Because the current state is held in the CPSR, the bytecode instruction set is automatically reselected after task-switching and processing of the current Java bytecode is restarted.

Following an entry into the Jazelle state mode, bytecodes can be processed in one of three ways: decoded and executed natively in hardware, handled in software (with optimised ARM/ThumbEE JVM code), or treated as an invalid/illegal opcode. The third case will cause a branch to an ARM exception mode, as will a Java bytecode of 0xff, which is used for setting JVM breakpoints.

Execution will continue in hardware until an unhandled bytecode is encountered, or an exception occurs. Between 134 and 149 bytecodes (out of 203 bytecodes specified in the JVM specification) are translated and executed directly in the hardware.

=== Low-level registers ===

Low-level configuration registers, for the hardware virtual machine, are held in the ARM Co-processor "CP14 register c0". The registers allow detecting, enabling or disabling the hardware accelerator (if it is available).

- The Jazelle Identity Register in register CP14:C0(C0) is read-only accessible in all modes.
- The Jazelle OS Control Register at CP14:c0(c1) is only accessible in kernel mode and will cause an exception when accessed in user mode.
- The Jazelle Main Configuration Register at CP14:C0(C2) is write-only in user mode and read-write in kernel mode.

A "trivial" hardware implementation of Jazelle (as found in the QEMU emulator) is only required to support the BXJ opcode itself (treating BXJ as a normal BX instruction) and to return RAZ (Read-As-Zero) for all of the CP14:c0 Jazelle-related registers.

== Successor: ThumbEE ==

The ARMv7 architecture has de-emphasized Jazelle and Direct Bytecode Execution of JVM bytecodes. In implementation terms, only trivial hardware support for Jazelle is now required: support for entering and exiting Jazelle mode, but not for executing any Java bytecodes.

Instead, the Thumb Execution Environment (ThumbEE) was to be preferred, but has since also been deprecated. Support for ThumbEE was mandatory in ARMv7-A processors (such as the Cortex-A8 and Cortex-A9), and optional in ARMv7-R processors. ThumbEE targeted compiled environments, perhaps using JIT technologies. It was not at all specific to Java, and was fully documented; much broader adoption was anticipated than Jazelle was able to achieve.

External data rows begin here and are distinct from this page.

(* ===== verification/HandlersJournal.v ===== *)
(** * Every built-in handler is undoable

    Each handler of app/src/handlers, and every application contract whose
    callbacks are, [tracks]: its effects on the ledger, whatever its outcome,
    are undone by the journal. The messenger's own partial rollback is covered
    by [tracks_guarded]. *)

From Stdlib Require Import ZArith Lia.
From S2P Require Import Prelude Bytes Store DriveConfig DriveHeader RobinHood DriveTable Drive DriveTokens.
From S2P Require Import DriveFormat Evm Ledger Journal DriveJournal LedgerJournal Handlers Router.

#[export] Instance World_journaled S App : Journaled S (World S App) :=
  {| j_cfg := fun w => cfg (drive (ledger w)); j_store := fun w => store (drive (ledger w));
     j_ram := fun w => ram (ledger w) |}.

Section HandlersJournal.
Context {S App : Type} {HS : Store S} {HR : StoreReads S} {HW : StoreWrites S} {HG : StoreGuards S}
  {HK : Keccak} {HV : Viem} {HC : Calldata}.
Context (c : NormalizedConfig) (len : Z) (Hgeo : geometry len c).
Abbreviation W := (World S App).
Abbreviation TW m := (tracks any_entry c len m (fun _ => True)).

Lemma on_ledger_tracks {A} (m : M (Ledger S) A) (Q : A -> Prop) : tracks any_entry c len m Q ->
  tracks any_entry c len (on_ledger m : M W A) Q.
Proof.
  intros Hm w img Hc Hh Hl. destruct (Hm (ledger w) img Hc Hh Hl) as (img' & Hc' & Hh' & Hl' & He & HQ).
  exists img'. unfold on_ledger, zoom. destruct (m (ledger w)) as [o l']. simpl in *. split_and!; done.
Qed.

Lemma asks_tracks {A} (f : Ledger S -> A) : TW (asks f : M W A).
Proof. by apply tracks_gets. Qed.

Lemma emit_tracks e : TW (emit e : M W unit).
Proof. by apply tracks_modify. Qed.

Lemma log_tracks a lg : TW (out_log a lg : M W unit).
Proof. apply emit_tracks. Qed.

Lemma withdrawal_tracks s t v g d : TW (out_withdrawal s t v g d : M W unit).
Proof.
  unfold out_withdrawal. eapply tracks_bind; [by apply (tracks_gets _ _ _ _ (fun _ => True))|]. intros idx _.
  eapply tracks_bind; [by apply (tracks_gets _ _ _ _ (fun _ => True))|]. intros ord _.
  eapply tracks_bind; [by apply (tracks_modify _ _ _ _ (fun _ => True))|]. intros _ _.
  eapply tracks_bind; [by apply (tracks_lift _ _ _ _ (fun _ => True))|]. intros nonce _.
  eapply (tracks_bind _ _ _ _ _ (fun _ => True)); [apply emit_tracks|]. intros _ _. apply log_tracks.
Qed.

Lemma revert_tracks msg : TW (revert msg : M W _).
Proof. by apply tracks_ret. Qed.
Lemma accept_tracks : TW (accept : M W _).
Proof. by apply tracks_ret. Qed.

Lemma mark_run {A} (f : Z -> M W A) w : (mk ← on_ledger mark; f mk) w = f (zlen (journal (ledger w))) w.
Proof. by destruct w. Qed.

(** Back at the mark, with the caches not yet re-derived. *)
Lemma rollback_run (w w1 : W) img img1 : extends any_entry w img w1 img1 ->
  holds (inner (store (drive (ledger w1)))) img1 -> zlen img1 = zlen img ->
  exists l2, rollbackTo (zlen (journal (ledger w))) (ledger w1) = (Val tt, l2)
    /\ holds (inner (store (drive l2))) img /\ cfg (drive l2) = cfg (drive (ledger w1))
    /\ extends any_entry w img (set_ledger l2 w1) img.
Proof.
  intros (es & Hj & _ & Hf & Hu1 & Hu2) Hh1 Hz. simpl in Hj, Hu1, Hu2. rewrite <- Hz in Hf.
  pose proof (rollbackTo_spec es (journal (ledger w)) (ledger w1) img1 Hj Hf Hh1) as Hr.
  unfold returns, wp in Hr. destruct (rollbackTo _ (ledger w1)) as [[[]|?|] l2]; [|done..]. simpl in Hr.
  destruct Hr as (Hh2 & Hr2 & Hj2 & Hc2 & _). rewrite Hu1 in Hh2. exists l2. split_and!; try done.
  exists []. split_and!; try done. split; [done|]. simpl. by rewrite Hr2.
Qed.

(** A computation undone to a mark when it throws, then followed by [k]. *)
Lemma tracks_guarded {A} (m k : M W A) : TW m -> TW k ->
  TW (mk ← on_ledger mark; try_catch m (fun _ => on_ledger (rollbackTo mk);; k)).
Proof.
  intros Hm Hk w img Hc Hh Hl. rewrite mark_run.
  destruct (Hm w img Hc Hh Hl) as (img1 & Hc1 & Hh1 & Hl1 & He1 & _).
  unfold try_catch. destruct (m w) as [[a|e|] w1]; simpl in *; [by exists img1| |by exists img1].
  destruct (rollback_run w w1 img img1 He1 Hh1 ltac:(lia)) as (l2 & Hrun & Hh2 & Hc2 & He2).
  unfold on_ledger, zoom, mbind, M_bind. rewrite Hrun.
  destruct (Hk (set_ledger l2 w1) img) as (img3 & Hc3 & Hh3 & Hl3 & He3 & _); simpl; [congruence|done|done|].
  exists img3. split_and!; try done. by eapply extends_trans.
Qed.

(** ** Handlers *)
Ltac wbind := eapply (tracks_bind _ _ _ _ _ (fun _ => True)); [|intros ? _].
Ltac wstep :=
  match goal with
  | |- tracks _ _ _ (revert _) _ => apply revert_tracks
  | |- tracks _ _ _ accept _ => apply accept_tracks
  | |- tracks _ _ _ (mret _) _ => by apply tracks_ret
  | |- tracks _ _ _ (throw _) _ => apply tracks_throw
  | |- tracks _ _ _ (asks _) _ => apply asks_tracks
  | |- tracks _ _ _ (gets _) _ => by apply tracks_gets
  | |- tracks _ _ _ (out_log _ _) _ => apply log_tracks
  | |- tracks _ _ _ (emit _) _ => apply emit_tracks
  | |- tracks _ _ _ (out_voucher _ _ _) _ => apply emit_tracks
  | |- tracks _ _ _ (out_withdrawal _ _ _ _ _) _ => apply withdrawal_tracks
  | |- tracks _ _ _ (modify _) _ => by apply tracks_modify
  | |- tracks _ _ _ (on_ledger _) _ => apply on_ledger_tracks; eauto with track
  | |- tracks _ _ _ (try_catch _ _) _ => apply tracks_try; [|intros ?]
  | |- tracks _ _ _ (_ ≫= _) _ => wbind
  | |- tracks _ _ _ (if ?b then _ else _) _ => destruct b
  | |- tracks _ _ _ (match ?x with _ => _ end) _ => destruct x
  | |- tracks _ _ _ (let '(_, _) := ?x in _) _ => destruct x
  end.
Ltac wtrack := repeat wstep.

Lemma passer_tracks ctx : TW (passer_advance ctx : M W _).
Proof. unfold passer_advance. wtrack. Qed.

Lemma token_or_register_tracks a : tracks any_entry c len (token_or_register a : M (Ledger S) Z) (fun _ => True).
Proof.
  unfold token_or_register. wbind; [by apply tokenByL1Address_tracks|].
  destruct a0; [by apply tracks_ret|]. wbind; [by apply ledger_registerToken_tracks|]. by apply tracks_ret.
Qed.
#[local] Hint Resolve token_or_register_tracks : track.

Lemma portal_tracks ctx : TW (portal_advance ctx : M W _).
Proof. unfold portal_advance, catch_insufficient. wtrack. Qed.

Lemma bridge_tracks ctx : TW (bridge_advance ctx : M W _).
Proof. unfold bridge_advance. wtrack. Qed.

Lemma erc20_tracks ctx : TW (erc20_advance ctx : M W _).
Proof. unfold erc20_advance. wtrack. Qed.

Lemma config_tracks o a ctx : TW (config_advance o a ctx : M W _).
Proof. unfold config_advance. wtrack. Qed.

Lemma sendCrossDomainMessage_tracks cd s t m g v : TW (sendCrossDomainMessage cd s t m g v : M W _).
Proof. unfold sendCrossDomainMessage. wtrack. Qed.

Lemma l2bridge_tracks ctx : TW (l2bridge_advance ctx : M W _).
Proof. unfold l2bridge_advance, l2bridge_initiate. wtrack; apply sendCrossDomainMessage_tracks. Qed.

Lemma finalize_tracks m cd : TW (finalizeFromMessenger m cd : M W _).
Proof. unfold finalizeFromMessenger. wtrack. Qed.

Lemma dispatch_tracks m cd : TW (dispatch m cd : M W _).
Proof. unfold dispatch. wtrack. apply finalize_tracks. Qed.

(** Accepting at the end changes nothing. *)
Lemma accept_after (m : M W unit) w : ((m;; accept) w).2 = (m w).2.
Proof. unfold mbind, M_bind. by destruct (m w) as [[[]|?|] ?]. Qed.

Lemma relay_attempt_tracks cd m hash : TW (relay_attempt cd m hash : M W _).
Proof. unfold relay_attempt. wtrack. apply dispatch_tracks. Qed.

Lemma relay_tracks cd m hash : TW (relay cd m hash : M W _).
Proof.
  assert (Hg : TW (mk ← on_ledger mark; try_catch (relay_attempt cd m hash)
    (fun _ => on_ledger (rollbackTo mk);; (on_ledger afterRollback;; relay_failed hash)) : M W unit)).
  { apply tracks_guarded; [apply relay_attempt_tracks|]. unfold relay_failed. wtrack. }
  intros w img Hc Hh Hl. unfold relay. rewrite mark_run, accept_after.
  destruct (Hg w img Hc Hh Hl) as (img1 & Hc1 & Hh1 & Hl1 & He1 & _).
  rewrite mark_run in Hc1, Hh1, He1. by exists img1.
Qed.

Lemma messenger_tracks ctx : TW (messenger_advance ctx : M W _).
Proof. unfold messenger_advance. wtrack. apply relay_tracks. Qed.

Lemma l1block_tracks ctx : TW (l1block_advance ctx : M W _).
Proof. unfold l1block_advance. wtrack. Qed.

(** ** Application contracts *)
Definition callbacks_track (spec : ContractSpec S App) : Prop :=
  forall name cb, spec_transactions spec name = Some cb -> forall args ctx, TW (cb args ctx).

Lemma contract_tracks spec ctx : callbacks_track spec -> TW (contract_advance spec ctx : M W _).
Proof.
  intros Hcb. unfold contract_advance. destruct (tryDecodeCalldata _ _) as [[name args]|]; [|wtrack].
  destruct (is_readonly _); [wtrack|]. destruct (spec_transactions spec name) as [cb|] eqn:Hs; wtrack.
  by eapply Hcb.
Qed.

(** ** The router *)
Definition handler_tracks (h : Handler S App) : Prop :=
  forall adv, advance h = Some adv -> forall ctx, TW (adv ctx).
Definition router_tracks (r : Router S App) : Prop :=
  forall a h, (a, RApp h) ∈ manifest r -> handler_tracks h.

Lemma newRouter_tracks rc : router_tracks (newRouter rc).
Proof.
  intros a h Hin. exfalso. unfold newRouter, builtin_manifest in Hin. simpl in Hin.
  apply list_elem_of_In in Hin. simpl in Hin. naive_solver.
Qed.

Lemma register_tracks a h r r' : router_tracks r -> handler_tracks h -> register a h r = Val r' -> router_tracks r'.
Proof.
  intros Hr Hh. unfold register. destruct (manifest_get _ _); [done|]. intros [= <-] b h' Hin. simpl in Hin.
  apply elem_of_app in Hin as [Hin|Hin]; [by eapply Hr|]. apply list_elem_of_singleton in Hin. by injection Hin as -> ->.
Qed.

Lemma contractHandler_tracks spec : callbacks_track spec -> handler_tracks (contractHandler spec).
Proof. intros Hcb adv [= <-] ctx. by apply contract_tracks. Qed.

Lemma manifest_get_In (m : list (Address * Routed S App)) a h : manifest_get m a = Some h -> (a, h) ∈ m.
Proof.
  induction m as [|[k h'] m IH]; simpl; [done|]. destruct (bytesEqual k a) eqn:Hk.
  - intros [= ->]. apply bytesEqual_eq in Hk as ->. apply list_elem_of_here.
  - intros Hm. apply list_elem_of_further. auto.
Qed.

Lemma routed_tracks r to block dep l h adv ctx : router_tracks r -> resolve r to block dep l = Some h ->
  routed_advance r h = Some adv -> TW (adv ctx).
Proof.
  intros Hr Hres Hadv. destruct h; simpl in Hadv; try (injection Hadv as <-); try done;
    eauto using bridge_tracks, config_tracks, l1block_tracks, messenger_tracks, l2bridge_tracks, passer_tracks,
      portal_tracks, erc20_tracks.
  unfold resolve in Hres. destruct (manifest_get _ _) as [h'|] eqn:Hm.
  - injection Hres as ->. by eapply (Hr to h); [apply manifest_get_In|].
  - by repeat case_match.
Qed.

(** Reading the ledger, knowing what was read. *)
Lemma asks_tracks_eq {A B} (f : Ledger S -> A) (k : A -> M W B) :
  (forall l, TW (k (f l))) -> TW (x ← asks f; k x).
Proof. intros Hk w img. exact (Hk (ledger w) w img). Qed.

Lemma run_handler_tracks r ctx dep : router_tracks r -> TW (run_handler r ctx dep).
Proof.
  intros Hr. unfold run_handler. wbind; [wtrack|]. wbind; [wtrack|]. apply asks_tracks_eq. intros l.
  destruct (resolve r _ _ _ l) as [h|] eqn:Hres; [|wtrack]. destruct (_ && _); [wtrack|].
  destruct (routed_advance r h) as [adv|] eqn:Hadv; [|wtrack]. by eapply routed_tracks.
Qed.

End HandlersJournal.
(* ===== verification/RouterSpec.v ===== *)
(** * What an input does

    The router's promise (app/src/router.ts, EVM-COMPAT §5) for every input,
    on a ledger at rest: it is answered, unless its signature is one of the two
    kinds the router throws on, the ledger is at rest again, and
    - rejected, the ledger is as it was before it, and nothing is emitted;
    - reverted, everything after the mark is undone, the sender is charged, and
      only reports are emitted;
    - accepted or failed, its effects and outputs are kept.
    A simulation leaves no trace. The application's own handlers enter through
    the two interfaces [router_tracks] and [router_keeps]. *)

From Stdlib Require Import ZArith Lia.
From S2P Require Import Prelude Bytes Store DriveConfig DriveHeader RobinHood DriveTable Drive DriveTokens.
From S2P Require Import DriveFormat Evm Ledger Journal DriveJournal LedgerJournal LedgerSpec LedgerInv Handlers Router HandlersJournal.
From S2P Require Import HandlersInv.

Section RouterSpec.
Context {S App : Type} {HS : Store S} {HR : StoreReads S} {HW : StoreWrites S} {HG : StoreGuards S}
  {HK : Keccak} {HKL : KeccakLaws} {HV : Viem} {HI : InputLaws} {HC : Calldata} {HCL : CalldataLaws}.
Abbreviation W := (World S App).
Implicit Types w : W.
Implicit Types img : bytes.
(** Up to the nonce check: the sender's account is read. *)
Lemma advanceSigned_reads r block chain nonce to value data s raw sender w img Q : ledger_wf (ledger w) img ->
  chain_ok r chain -> recoverSender s raw = Val (Some sender) -> valid_address sender ->
  (forall l1, restored (ledger w) img l1 -> only_drive (ledger w) l1 ->
   let acc := account_view (ledger w) img sender in let w1 := set_ledger l1 w in
   returns (if negb (nonce =? acc.1)
            then mret (reject ("nonce " +:+ pretty nonce +:+ ", account nonce " +:+ pretty acc.1)) else
            f ← asks (fun l => fee (ram l));
            if acc.2 <? f + value then mret (reject "balance does not cover fee and value") else
            mk ← on_ledger mark;
            execute r (mkTx block sender to value data false 0) mk (Some (sender, f))) w1 Q) ->
  returns (advanceSigned r block chain nonce (Some to) value data s raw) w Q.
Proof.
  intros Hwf Hchain Hrec (Hl & _ & Hz) Hk. unfold advanceSigned. rewrite chain_test by done.
  apply returns_bind. eapply returns_lift; [exact Hrec|]. cbv beta iota.
  apply returns_bind. apply on_ledger_returns. eapply returns_mono; [by apply account_quiet|].
  intros acc l1 (-> & Hres & Hod). by apply Hk.
Qed.

(** A replayed or out-of-order nonce is refused and changes nothing. *)
Lemma nonce_rejected r block chain nonce to value data s raw sender w img : ledger_wf (ledger w) img ->
  chain_ok r chain -> recoverSender s raw = Val (Some sender) -> valid_address sender ->
  nonce <> (account_view (ledger w) img sender).1 ->
  returns (advanceSigned r block chain nonce (Some to) value data s raw) w (refused w img).
Proof.
  intros Hwf Hc Hrec Hs Hn. eapply advanceSigned_reads; [done..|]. intros l1 Hres Hod. cbv zeta.
  rewrite (proj2 (Z.eqb_neq _ _)) by done. apply returns_ret. split; [done|by eexists].
Qed.

Lemma unaffordable_rejected r block chain to value data s raw sender w img : ledger_wf (ledger w) img ->
  chain_ok r chain -> recoverSender s raw = Val (Some sender) -> valid_address sender ->
  (account_view (ledger w) img sender).2 < fee (ram (ledger w)) + value ->
  returns (advanceSigned r block chain (account_view (ledger w) img sender).1 (Some to) value data s raw) w (refused w img).
Proof.
  intros Hwf Hc Hrec Hs Hb. eapply advanceSigned_reads; [done..|]. intros l1 Hres Hod. cbv zeta.
  rewrite Z.eqb_refl. apply returns_bind, returns_gets. destruct Hod as (_ & _ & Hr). simpl. rewrite Hr.
  rewrite (proj2 (Z.ltb_lt _ _)) by done. apply returns_ret. split; [done|by eexists].
Qed.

ThumbEE was a variant of the Thumb2 16/32-bit instruction set. It integrated null pointer checking; defined some new fault mechanisms; and repurposed the 16-bit LDM and STM opcode space to support a few instructions such as range checking, a new handler invocation scheme, and more. Accordingly, compilers that produced Thumb or Thumb2 code could be modified to work with ThumbEE-based runtime environments.